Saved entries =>

---

(** The first half of [run]: provisioning of the run directory and
    staging of the two file categories. *)
Definition provision_and_stage (self : FV3Forecast) : M unit :=
  let run_directory := run_dir (_config self) in
  create_directory_structure run_directory "delete" ;;
  boundary_files <- _define_boundary_files self ;;
  let cycle_dependent' := dict_update (cycle_dependent (_config self)) boundary_files in
  for_each [static (_config self); cycle_dependent'] (fun files =>
    stage_files run_directory files true).

Definition run_time_args (self : FV3Forecast) : list string :=
  get (mpi_args (runtime_info (_config self))) [].

(** The command line of the model run. *)
Definition command (self : FV3Forecast) : string :=
  run_cmd self (run_time_args self).

Definition rta_record (self : FV3Forecast) : level * list piece :=
  (INFO, [Lit "CRH: RTA = ";
          Repr (VList ((fun x => VScalar (PStr x)) <$> run_time_args self));
          Lit " ";
          Repr (runtime_info_value (runtime_info (_config self)))]).

(** What a dry run writes to the log after staging. *)
Definition dry_run_report (self : FV3Forecast) : list (level * list piece) :=
  match _batch_script self with
  | Some _ =>
      [(INFO, [Lit "Batch Script:"]);
       (INFO, [Lit (BatchScript_str (batch_script self))])]
  | None =>
      [rta_record self; (INFO, [Lit "Would run: "]); (INFO, [Lit (command self)])]
  end.

Definition add_logs (records : list (level * list piece)) (w : world) : world :=
  fold_left (fun w r => add_log r.1 r.2 w) records w.

Lemma quiet_provision_and_stage (self : FV3Forecast) :
  quiet (provision_and_stage self).
Proof. unfold provision_and_stage. quiet_steps. Qed.

(** [run] is its first half followed by the mode-dependent rest. *)
Lemma run_after_staging (self : FV3Forecast) (cycle : datetime) (w : world) :
  run self cycle w =
    match provision_and_stage self w with
    | (Ret _, w1) =>
        match _batch_script self with
        | Some script_name =>
            if _dry_run self then (Ret tt, add_logs (dry_run_report self) w1)
            else
              let outpath := os_path_join (run_dir (_config self)) script_name in
              (BatchScript_dump (BatchScript_str (batch_script self)) outpath ;;
               scheduler_run_job outpath ;; ret tt) w1
        | None =>
            if _dry_run self then (Ret tt, add_logs (dry_run_report self) w1)
            else (Ret tt, add_proc (command self) (add_log INFO (rta_record self).2 w1))
        end
    | (Raise e, w1) => (Raise e, w1)
    | (Exit n, w1) => (Exit n, w1)
    end.
Proof.
  unfold run, provision_and_stage, bind.
  destruct (create_directory_structure _ _ w) as [[[]|e|n] w1]; [|done..].
  destruct (_define_boundary_files self w1) as [[bf|e|n] w2]; [|done..].
  destruct (for_each _ _ w2) as [[[]|e|n] w3]; [|done..].
  unfold dry_run_report.
  destruct (_batch_script self) as [name|], (_dry_run self); reflexivity.
Qed.

(** C9: the environment string is the five assignments below, in this
    order, joined by the delimiter; OMP_NUM_THREADS and OMP_STACKSIZE
    both print the value under the key threads, and 1 and 512m when
    the key is absent. *)
Theorem mpi_env_variables_five_pairs (self : FV3Forecast) (delimiter : string) :
  let omp_num_threads :=
    match threads (runtime_info (_config self)) with
    | Some v => py_str v
    | None => "1"
    end in
  let omp_stacksize :=
    match threads (runtime_info (_config self)) with
    | Some v => py_str v
    | None => "512m"
    end in
  _mpi_env_variables self delimiter
  = str_join delimiter
      ["KMP_AFFINITY=scatter";
       "OMP_NUM_THREADS=" +:+ omp_num_threads;
       "OMP_STACKSIZE=" +:+ omp_stacksize;
       "MPI_TYPE_DEPTH=20";
       "ESMF_RUNTIME_COMPLIANCECHECK=OFF:depth=4"]
  ∧ _mpi_env_variables self delimiter
    = "KMP_AFFINITY=scatter" +:+ delimiter
      +:+ ("OMP_NUM_THREADS=" +:+ omp_num_threads) +:+ delimiter
      +:+ ("OMP_STACKSIZE=" +:+ omp_stacksize) +:+ delimiter
      +:+ "MPI_TYPE_DEPTH=20" +:+ delimiter
      +:+ "ESMF_RUNTIME_COMPLIANCECHECK=OFF:depth=4".
Proof.
  unfold _mpi_env_variables.
  destruct (threads (runtime_info (_config self))) as [v|]; split; reflexivity.
Qed.



(** C1, as the code has it: a dry run provisions the run directory and
    stages the files exactly as a real run does, then only logs the
    batch script or the command.  It spawns no process, submits no job
    and writes no batch script. *)
Theorem dry_run_stages_then_only_logs
    (self : FV3Forecast) (cycle : datetime) (w : world) :
  _dry_run self = true →
  run self cycle w
  = match provision_and_stage self w with
    | (Ret _, w1) => (Ret tt, add_logs (dry_run_report self) w1)
    | (Raise e, w1) => (Raise e, w1)
    | (Exit n, w1) => (Exit n, w1)
    end
  ∧ procs (run self cycle w).2 = procs w
  ∧ jobs (run self cycle w).2 = jobs w
  ∧ root (run self cycle w).2 = root (provision_and_stage self w).2.
Proof.
  intros Hdry. rewrite run_after_staging, Hdry.
  pose proof (quiet_provision_and_stage self w) as Hq.
  destruct (provision_and_stage self w) as [[[]|e|n] w1];
    destruct (Hq _ _ eq_refl) as [Hp Hj]; cbn [snd].
  - unfold dry_run_report.
    by destruct (_batch_script self).
  - done.
  - done.
Qed.

(** C2, as the code has it: in direct mode the exit status of the
    subprocess is dropped.  Once staging has succeeded the call
    returns [None] whatever status the command has, and the only
    traces are a log record and the spawned command. *)
Theorem direct_run_discards_exit_status
    (self : FV3Forecast) (cycle : datetime) (w : world) :
  _batch_script self = None →
  _dry_run self = false →
  run self cycle w
  = match provision_and_stage self w with
    | (Ret _, w1) =>
        (Ret tt, add_proc (command self) (add_log INFO (rta_record self).2 w1))
    | (Raise e, w1) => (Raise e, w1)
    | (Exit n, w1) => (Exit n, w1)
    end
  ∧ ∀ e, (run self cycle w).1 = Raise e → (provision_and_stage self w).1 = Raise e.
Proof.
  intros Hb Hd. rewrite run_after_staging, Hb, Hd.
  by destruct (provision_and_stage self w) as [[[]|e|n] w1].
Qed.

Definition sample_driver (dry_run : bool) (script : option string) : FV3Forecast :=
  Driver
    (Config "run" [("a.nc", "/src/a.nc")] []
       (RuntimeInfo (Some (PInt 4)) (Some ["-n"; "4"])) [PInt 7] 6)
    (Lbcs (-3) 3 [Text "/lbc/tile"; FieldTile; Text ".f"; FieldForecastHour; Text ".nc"])
    dry_run script
    (fun args => str_join " " ("srun" :: args ++ ["fv3.exe"]))
    ["#SBATCH --account=acct"].

(** A world whose every command exits with status [rc]. *)
Definition world_exiting (rc : Z) : world :=
  World (Dir {[ "work" := Dir ∅ ]}) ["work"] [] [] [] (fun _ => rc) "" "".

---

Task to complete => Your answer must be every record above, set down exactly as written.

Output of the task =>
(** The first half of [run]: provisioning of the run directory and
    staging of the two file categories. *)
Definition provision_and_stage (self : FV3Forecast) : M unit :=
  let run_directory := run_dir (_config self) in
  create_directory_structure run_directory "delete" ;;
  boundary_files <- _define_boundary_files self ;;
  let cycle_dependent' := dict_update (cycle_dependent (_config self)) boundary_files in
  for_each [static (_config self); cycle_dependent'] (fun files =>
    stage_files run_directory files true).

Definition run_time_args (self : FV3Forecast) : list string :=
  get (mpi_args (runtime_info (_config self))) [].

(** The command line of the model run. *)
Definition command (self : FV3Forecast) : string :=
  run_cmd self (run_time_args self).

Definition rta_record (self : FV3Forecast) : level * list piece :=
  (INFO, [Lit "CRH: RTA = ";
          Repr (VList ((fun x => VScalar (PStr x)) <$> run_time_args self));
          Lit " ";
          Repr (runtime_info_value (runtime_info (_config self)))]).

(** What a dry run writes to the log after staging. *)
Definition dry_run_report (self : FV3Forecast) : list (level * list piece) :=
  match _batch_script self with
  | Some _ =>
      [(INFO, [Lit "Batch Script:"]);
       (INFO, [Lit (BatchScript_str (batch_script self))])]
  | None =>
      [rta_record self; (INFO, [Lit "Would run: "]); (INFO, [Lit (command self)])]
  end.

Definition add_logs (records : list (level * list piece)) (w : world) : world :=
  fold_left (fun w r => add_log r.1 r.2 w) records w.

Lemma quiet_provision_and_stage (self : FV3Forecast) :
  quiet (provision_and_stage self).
Proof. unfold provision_and_stage. quiet_steps. Qed.

(** [run] is its first half followed by the mode-dependent rest. *)
Lemma run_after_staging (self : FV3Forecast) (cycle : datetime) (w : world) :
  run self cycle w =
    match provision_and_stage self w with
    | (Ret _, w1) =>
        match _batch_script self with
        | Some script_name =>
            if _dry_run self then (Ret tt, add_logs (dry_run_report self) w1)
            else
              let outpath := os_path_join (run_dir (_config self)) script_name in
              (BatchScript_dump (BatchScript_str (batch_script self)) outpath ;;
               scheduler_run_job outpath ;; ret tt) w1
        | None =>
            if _dry_run self then (Ret tt, add_logs (dry_run_report self) w1)
            else (Ret tt, add_proc (command self) (add_log INFO (rta_record self).2 w1))
        end
    | (Raise e, w1) => (Raise e, w1)
    | (Exit n, w1) => (Exit n, w1)
    end.
Proof.
  unfold run, provision_and_stage, bind.
  destruct (create_directory_structure _ _ w) as [[[]|e|n] w1]; [|done..].
  destruct (_define_boundary_files self w1) as [[bf|e|n] w2]; [|done..].
  destruct (for_each _ _ w2) as [[[]|e|n] w3]; [|done..].
  unfold dry_run_report.
  destruct (_batch_script self) as [name|], (_dry_run self); reflexivity.
Qed.

(** C9: the environment string is the five assignments below, in this
    order, joined by the delimiter; OMP_NUM_THREADS and OMP_STACKSIZE
    both print the value under the key threads, and 1 and 512m when
    the key is absent. *)
Theorem mpi_env_variables_five_pairs (self : FV3Forecast) (delimiter : string) :
  let omp_num_threads :=
    match threads (runtime_info (_config self)) with
    | Some v => py_str v
    | None => "1"
    end in
  let omp_stacksize :=
    match threads (runtime_info (_config self)) with
    | Some v => py_str v
    | None => "512m"
    end in
  _mpi_env_variables self delimiter
  = str_join delimiter
      ["KMP_AFFINITY=scatter";
       "OMP_NUM_THREADS=" +:+ omp_num_threads;
       "OMP_STACKSIZE=" +:+ omp_stacksize;
       "MPI_TYPE_DEPTH=20";
       "ESMF_RUNTIME_COMPLIANCECHECK=OFF:depth=4"]
  ∧ _mpi_env_variables self delimiter
    = "KMP_AFFINITY=scatter" +:+ delimiter
      +:+ ("OMP_NUM_THREADS=" +:+ omp_num_threads) +:+ delimiter
      +:+ ("OMP_STACKSIZE=" +:+ omp_stacksize) +:+ delimiter
      +:+ "MPI_TYPE_DEPTH=20" +:+ delimiter
      +:+ "ESMF_RUNTIME_COMPLIANCECHECK=OFF:depth=4".
Proof.
  unfold _mpi_env_variables.
  destruct (threads (runtime_info (_config self))) as [v|]; split; reflexivity.
Qed.



(** C1, as the code has it: a dry run provisions the run directory and
    stages the files exactly as a real run does, then only logs the
    batch script or the command.  It spawns no process, submits no job
    and writes no batch script. *)
Theorem dry_run_stages_then_only_logs
    (self : FV3Forecast) (cycle : datetime) (w : world) :
  _dry_run self = true →
  run self cycle w
  = match provision_and_stage self w with
    | (Ret _, w1) => (Ret tt, add_logs (dry_run_report self) w1)
    | (Raise e, w1) => (Raise e, w1)
    | (Exit n, w1) => (Exit n, w1)
    end
  ∧ procs (run self cycle w).2 = procs w
  ∧ jobs (run self cycle w).2 = jobs w
  ∧ root (run self cycle w).2 = root (provision_and_stage self w).2.
Proof.
  intros Hdry. rewrite run_after_staging, Hdry.
  pose proof (quiet_provision_and_stage self w) as Hq.
  destruct (provision_and_stage self w) as [[[]|e|n] w1];
    destruct (Hq _ _ eq_refl) as [Hp Hj]; cbn [snd].
  - unfold dry_run_report.
    by destruct (_batch_script self).
  - done.
  - done.
Qed.

(** C2, as the code has it: in direct mode the exit status of the
    subprocess is dropped.  Once staging has succeeded the call
    returns [None] whatever status the command has, and the only
    traces are a log record and the spawned command. *)
Theorem direct_run_discards_exit_status
    (self : FV3Forecast) (cycle : datetime) (w : world) :
  _batch_script self = None →
  _dry_run self = false →
  run self cycle w
  = match provision_and_stage self w with
    | (Ret _, w1) =>
        (Ret tt, add_proc (command self) (add_log INFO (rta_record self).2 w1))
    | (Raise e, w1) => (Raise e, w1)
    | (Exit n, w1) => (Exit n, w1)
    end
  ∧ ∀ e, (run self cycle w).1 = Raise e → (provision_and_stage self w).1 = Raise e.
Proof.
  intros Hb Hd. rewrite run_after_staging, Hb, Hd.
  by destruct (provision_and_stage self w) as [[[]|e|n] w1].
Qed.

Definition sample_driver (dry_run : bool) (script : option string) : FV3Forecast :=
  Driver
    (Config "run" [("a.nc", "/src/a.nc")] []
       (RuntimeInfo (Some (PInt 4)) (Some ["-n"; "4"])) [PInt 7] 6)
    (Lbcs (-3) 3 [Text "/lbc/tile"; FieldTile; Text ".f"; FieldForecastHour; Text ".nc"])
    dry_run script
    (fun args => str_join " " ("srun" :: args ++ ["fv3.exe"]))
    ["#SBATCH --account=acct"].

(** A world whose every command exits with status [rc]. *)
Definition world_exiting (rc : Z) : world :=
  World (Dir {[ "work" := Dir ∅ ]}) ["work"] [] [] [] (fun _ => rc) "" "".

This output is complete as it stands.